A final café au lait and “chasse” with our host, who was almost as keen about the expedition as we were (indeed, where should we have been, had it not been for his timely aid?), and we were ready to start. Early as it was, madame and her sister were at the gate to bid us farewell and wish us a prosperous journey. One could not help thinking, as one looked at their pretty French faces and neatly clad figures, how long it might be ere one would look upon their like again!
A few moments more and we had taken leave of our friends, and were riding down the narrow dusty street for the last time, half sorry (so perverse is man) to leave the place we had been for three long weeks moving heaven and earth to get away from. The feeling of regret did not last long, however, and before we had crossed the stone bridge over the Imperial canal no one would have recognized in us the despairing wretches of two days ago. We left Pekin a quarter of an hour later by the Anting Gate, and for the following three hours skirted closely along the sandy plains that bound the city walls. Here we passed some three or four hundred camels, a caravan inward bound from the desert, going at a pace of about a mile and a half an hour. The Tartars in charge were all asleep, but the camels seemed to know their way; indeed the track here is pretty clearly laid down, being in the direct route to and from Kalgan. An hour later we had entered a fertile plain of millet, corn, and rye, interspersed with huge fields of pasture, and bounded on the horizon by a rugged, precipitous chain of hills, partly covered with forest, from which brightly coloured temples and pagodas stood out here and there in bright relief, glittering in the sunshine. All was life and animation; our very ponies seemed to rise in spirits, and plunged and danced about under the influence of the keen air and bright sunshine, to say nothing of the unusually large feeds of corn they had been given of late.

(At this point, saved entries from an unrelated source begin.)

(** X6.  Two different URLs with the same netloc and the same path, such
    as two versions of a script that differ in the query: when two
    responses in a row record both, both get the same local path, and the
    file there holds the body of the second response. *)
Theorem colliding_urls_last_body_wins (r1 r2 : Response) (st : Store) (p1 p2 : ParseResult) :
  urlparse check_bracketed_netloc (resp_url r1) = Ok p1 ->
  urlparse check_bracketed_netloc (resp_url r2) = Ok p2 ->
  netloc p1 = netloc p2 -> path p1 = path p2 ->
  resp_url r1 <> resp_url r2 ->
  let st2 := on_response OUT_DIR check_bracketed_netloc r2
               (on_response OUT_DIR check_bracketed_netloc r1 st) in
  resp_url r1 ∉ (entries st).*1 ->
  resp_url r2 ∉ (entries st).*1 ->
  resp_url r1 ∈ (entries st2).*1 ->
  resp_url r2 ∈ (entries st2).*1 ->
  exists v body2 q,
    resp_body r2 = Ok (Some body2)
    /\ entries st2 = entries st ++ [(resp_url r1, v); (resp_url r2, v)]
    /\ resolve (disk st2) [] (ASSETS_DIR OUT_DIR ++ rel_path_of p1)
       = Ok (q, Some (File body2)).
Proof.
  intros Hp1 Hp2 Hn Hpath Hne st2 Hn1 Hn2 Hin1 Hin2. subst st2.
  pose proof (rel_path_of_fields _ _ Hn Hpath) as Hrel.
  destruct (on_response_cases OUT_DIR check_bracketed_netloc r1 st)
    as [(E1 & _)|(q1 & fs1 & body1 & k1 & n1 & Hq1 & _ & _ & _ & _ & _ & _ & E1)].
  - exfalso.
    destruct (on_response_cases OUT_DIR check_bracketed_netloc r2
                (on_response OUT_DIR check_bracketed_netloc r1 st))
      as [(E2 & _)|(q2 & fs2 & body2 & k2 & n2 & _ & _ & _ & _ & _ & _ & _ & E2)].
    + rewrite E2, E1 in Hin1. done.
    + rewrite E2 in Hin1. cbn [entries] in Hin1. rewrite E1, fmap_app, elem_of_app in Hin1.
      destruct Hin1 as [?|?%list_elem_of_singleton]; done.
  - rewrite Hp1 in Hq1. injection Hq1 as <-.
    destruct (on_response_cases OUT_DIR check_bracketed_netloc r2
                (on_response OUT_DIR check_bracketed_netloc r1 st))
      as [(E2 & _)|(q2 & fs2 & body2 & k2 & n2 & Hq2 & _ & _ & _ & Hb2 & Hres & Hnd & E2)].
    + exfalso. rewrite E2, E1 in Hin2. cbn [entries] in Hin2.
      rewrite fmap_app, elem_of_app in Hin2.
      destruct Hin2 as [?|?%list_elem_of_singleton]; [done|]. by apply Hne.
    + rewrite Hp2 in Hq2. injection Hq2 as <-.
      exists (assets_posix (rel_path_of p1)), body2, k2. split; [done|].
      rewrite E2. cbn [entries disk]. rewrite E1. cbn [entries]. split.
      * by rewrite <- app_assoc, Hrel.
      * rewrite Hrel. by apply resolve_insert_file with (n := n2).
Qed.

End RecordingFacts.

(** A node that is no directory has the name of the directory to make. *)
Lemma mkdir_parents_blocked (p : Path) (fs : FS) :
  path_exists fs p = true -> is_dir fs p = false ->
  mkdir_parents p fs = (Raise FileExistsError, fs).
Proof.
  intros Hex Hdir. unfold mkdir_parents.
  assert (Hm : os_mkdir (rev (rev p)) fs = (Raise FileExistsError, fs)).
  { rewrite rev_involutive. unfold os_mkdir, path_exists in *.
    by destruct (resolve fs [] p) as [[q [[|d]|]]|e]. }
  assert (Hd : is_dir fs (rev (rev p)) = false) by (by rewrite rev_involutive).
  destruct (rev p) as [|x rp]; cbn [mkdir_parents_rev]; by rewrite Hm, Hd.
Qed.

(** Below a directory every name resolves: to a node or to a free key. *)
Lemma resolve_child (fs : FS) (p : Path) (x : str) :
  is_dir fs p = true ->
  exists q n, resolve fs [] (p ++ [x]) = Ok (q, n).
Proof.
  intros [q Hq]%is_dir_resolve. rewrite (resolve_app _ _ _ _ [x] Hq).
  cbn [resolve]. case_bool_decide; [by eauto|].
  destruct (fs !! (q ++ [x])) as [[|d]|]; by eauto.
Qed.

Section MapperFacts.

Variable OUT_DIR : Path.
Variable check_bracketed_netloc : str -> bool.
Variable urljoin : str -> str -> result str.

Lemma local_path_blocked (url : str) (parsed : ParseResult) (fs : FS) :
  urlparse check_bracketed_netloc url = Ok parsed ->
  is_http parsed ->
  path_exists fs (parent (ASSETS_DIR OUT_DIR ++ rel_path_of parsed)) = true ->
  is_dir fs (parent (ASSETS_DIR OUT_DIR ++ rel_path_of parsed)) = false ->
  local_path_for_url OUT_DIR check_bracketed_netloc url fs = (Raise FileExistsError, fs).
Proof.
  intros Hp Hh Hex Hdir. rewrite local_path_for_url_eq, Hp.
  rewrite bool_decide_eq_true_2 by done. cbn [negb]. cbn zeta.
  by rewrite mkdir_parents_blocked.
Qed.

(** X7.  When a node that is no directory has the name of the directory
    that the local path of a URL needs, [local_path_for_url] raises
    [FileExistsError] and the listener drops the response: the store stays
    as it is. *)
Theorem blocked_directory_drops_response (response : Response) (st : Store)
    (parsed : ParseResult) :
  urlparse check_bracketed_netloc (resp_url response) = Ok parsed ->
  is_http parsed ->
  path_exists (disk st) (parent (ASSETS_DIR OUT_DIR ++ rel_path_of parsed)) = true ->
  is_dir (disk st) (parent (ASSETS_DIR OUT_DIR ++ rel_path_of parsed)) = false ->
  local_path_for_url OUT_DIR check_bracketed_netloc (resp_url response) (disk st)
    = (Raise FileExistsError, disk st)
  /\ on_response OUT_DIR check_bracketed_netloc response st = st.
Proof.
  intros Hp Hh Hex Hdir.
  pose proof (local_path_blocked _ _ _ Hp Hh Hex Hdir) as Hl. split; [done|].
  unfold on_response. rewrite Hl.
  destruct (_ || _); [done|].
  destruct (is_static_asset _ _ _) as [[]|]; [|done|done].
  apply with_disk_same.
Qed.

(** X8.  The scan does not catch that exception: the loop ends at the
    first such URL with [FileExistsError], the URLs behind it are not
    visited, and the store is as it was. *)
Theorem blocked_directory_aborts_scan (u abs_url : str) (fetched : option (list Byte.byte))
    (items : list (str * option (list Byte.byte))) (st : Store) (parsed : ParseResult) :
  u <> [] ->
  startswith "data:" u = false ->
  urljoin START_URL u = Ok abs_url ->
  abs_url ∉ (entries st).*1 ->
  urlparse check_bracketed_netloc abs_url = Ok parsed ->
  is_http parsed ->
  path_exists (disk st) (parent (ASSETS_DIR OUT_DIR ++ rel_path_of parsed)) = true ->
  is_dir (disk st) (parent (ASSETS_DIR OUT_DIR ++ rel_path_of parsed)) = false ->
  scan_assets OUT_DIR check_bracketed_netloc urljoin ((u, fetched) :: items) st
  = (Raise FileExistsError, st).
Proof.
  intros Hu Hdata Hj Hnew%dict_has_false Hp Hh Hex Hdir.
  cbn [scan_assets]. unfold scan_asset.
  rewrite bool_decide_eq_false_2 by done. rewrite Hdata, Hj, Hnew.
  rewrite (local_path_blocked _ _ _ Hp Hh Hex Hdir). by rewrite with_disk_same.
Qed.

(** X9.  The scheme, among [http] and [https], the parameters, the query
    and the fragment of a URL play no part in its local path: two URLs
    with the same netloc and the same path get the same result on the same
    disk. *)
Theorem local_path_ignores_query (url1 url2 : str) (p1 p2 : ParseResult) (fs : FS) :
  urlparse check_bracketed_netloc url1 = Ok p1 ->
  urlparse check_bracketed_netloc url2 = Ok p2 ->
  is_http p1 -> is_http p2 ->
  netloc p1 = netloc p2 ->
  path p1 = path p2 ->
  local_path_for_url OUT_DIR check_bracketed_netloc url1 fs
  = local_path_for_url OUT_DIR check_bracketed_netloc url2 fs.
Proof.
  intros Hp1 Hp2 Hh1 Hh2 Hn Hp. rewrite !local_path_for_url_eq, Hp1, Hp2.
  rewrite !bool_decide_eq_true_2 by done. cbn [negb]. cbn zeta.
  by rewrite (rel_path_of_fields _ _ Hn Hp).
Qed.

(** X10.  After [local_path_for_url] has returned a path, the parent of
    that path is a directory: a write to the path does not fail for a
    parent that is missing or is not a directory.  It raises
    [IsADirectoryError], and leaves the disk as it is, when the path
    itself is a directory; and after a write that returns, the path
    leads to a file with the data. *)
Theorem returned_path_can_be_written (url : str) (fs fs1 : FS)
    (abs_path : Path) (rel_posix : str) (data : list Byte.byte) :
  local_path_for_url OUT_DIR check_bracketed_netloc url fs
    = (Ok (Some (abs_path, rel_posix)), fs1) ->
  is_dir fs1 (parent abs_path) = true
  /\ (is_dir fs1 abs_path = true ->
      write_bytes abs_path data fs1 = (Raise IsADirectoryError, fs1))
  /\ (forall e fs2,
        write_bytes abs_path data fs1 = (Raise e, fs2) ->
        e <> FileNotFoundError /\ e <> NotADirectoryError)
  /\ (forall fs2,
        write_bytes abs_path data fs1 = (Ok tt, fs2) ->
        exists q, resolve fs2 [] abs_path = Ok (q, Some (File data))).
Proof.
  intros (parsed & _ & _ & Habs & _ & Hm)%local_path_some.
  pose proof (mkdir_parents_ok _ _ _ Hm) as Hpar. split; [done|].
  assert (abs_path <> []) as Hne by (subst abs_path; apply assets_path_nonempty).
  pose proof (app_removelast_last [] Hne) as Hsplit.
  destruct (resolve_child fs1 (parent abs_path) (List.last abs_path []) Hpar) as (q & n & Hres).
  assert (Hres' : resolve fs1 [] abs_path = Ok (q, n)).
  { rewrite Hsplit. exact Hres. }
  split_and!.
  - unfold write_bytes, is_dir. rewrite Hres'. by destruct n as [[|d]|].
  - intros e fs2. unfold write_bytes. rewrite Hres'.
    destruct n as [[|d]|]; intros H; by simplify_eq.
  - intros fs2 (q' & n' & Hq' & Hn' & _ & ->)%write_bytes_ok. exists q'.
    by apply resolve_insert_file with (n := n').
Qed.

(** X11.  If neither [OUT_DIR] nor the local path of the URL has a [..]
    part, a regular file that is on the disk after a response either was
    there before with the same contents, or it is the file of the URL
    under [ASSETS_DIR] and holds the body of the response. *)
Theorem new_files_are_under_assets (response : Response) (st : Store)
    (parsed : ParseResult) (k : Path) (d : list Byte.byte) :
  urlparse check_bracketed_netloc (resp_url response) = Ok parsed ->
  (".." : str) ∉ OUT_DIR ->
  (".." : str) ∉ rel_path_of parsed ->
  disk (on_response OUT_DIR check_bracketed_netloc response st) !! k = Some (File d) ->
  disk st !! k = Some (File d)
  \/ (k = ASSETS_DIR OUT_DIR ++ rel_path_of parsed /\ resp_body response = Ok (Some d)).
Proof.
  intros Hp Hout Hrel Hk.
  destruct (on_response_cases OUT_DIR check_bracketed_netloc response st)
    as [(_ & _ & _ & Hf)|(parsed' & fs1 & body & q & n & Hp' & _ & Hm & _ & Hb & Hres & _ & E)].
  - left. by apply Hf.
  - rewrite Hp in Hp'. injection Hp' as <-. rewrite E in Hk. cbn [disk] in Hk.
    apply resolve_lexical in Hres.
    2:{ unfold ASSETS_DIR. rewrite !not_elem_of_app. split_and!; try done.
        by intros ?%list_elem_of_singleton. }
    cbn [app] in Hres. subst q.
    destruct (decide (ASSETS_DIR OUT_DIR ++ rel_path_of parsed = k)) as [<-|Hne].
    + rewrite lookup_insert_eq in Hk. right. split; [done|]. congruence.
    + rewrite lookup_insert_ne in Hk by done. left.
      by apply (mkdir_parents_files _ _ _ _ Hm).
Qed.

An hour later we stopped to look back across the emerald green plain to where, on the horizon, a thin brown line, faint and indistinct, broke the bright blue sky-line. We were looking our last on the walls of Pekin: the long land journey across Europe and Asia had commenced in real earnest.
[1]. A fact.
[2]. A verst is about three-quarters of a mile.
CHAPTER III.
PEKIN TO KALGAN.
We had decided, upon leaving Pekin, to spend the greater part of the day in the sedans. The very name of this vehicle has a luxurious sound, and we looked forward to pleasant hours of travel at any rate as far as the Great Wall of China. But man is doomed to disappointment. For fatigue and discomfort, amounting at times to sheer physical pain, commend me to a Chinese mule litter, which is simply a kind of box or covered chair, hung on two long and slender poles. To it are harnessed, before and behind, two mules gaily caparisoned with feathers, highly-coloured trappings and bells. The latter, which keep up a loud and incessant jingle, are supposed to relieve the monotony of the journey. To the Chinese mind, perhaps, they do. The motion, to those not subject to sea-sickness, is not disagreeable, nor would it be tiring, had not the occupant to keep constantly in the same position, as in a canoe or outrigger, for the slightest movement to the right or left overturns the whole concern. Also, should the leading mule fall, a not unfrequent occurrence, the passenger is almost certain to get a nasty fall; should the hind one make a false step, he finds himself helpless, with his feet in the air and at the mercy of the leader’s heels, for the front and sides of the litter are open. With these trifling exceptions, the mule litters have no discomforts, always excepting the vermin that infest them.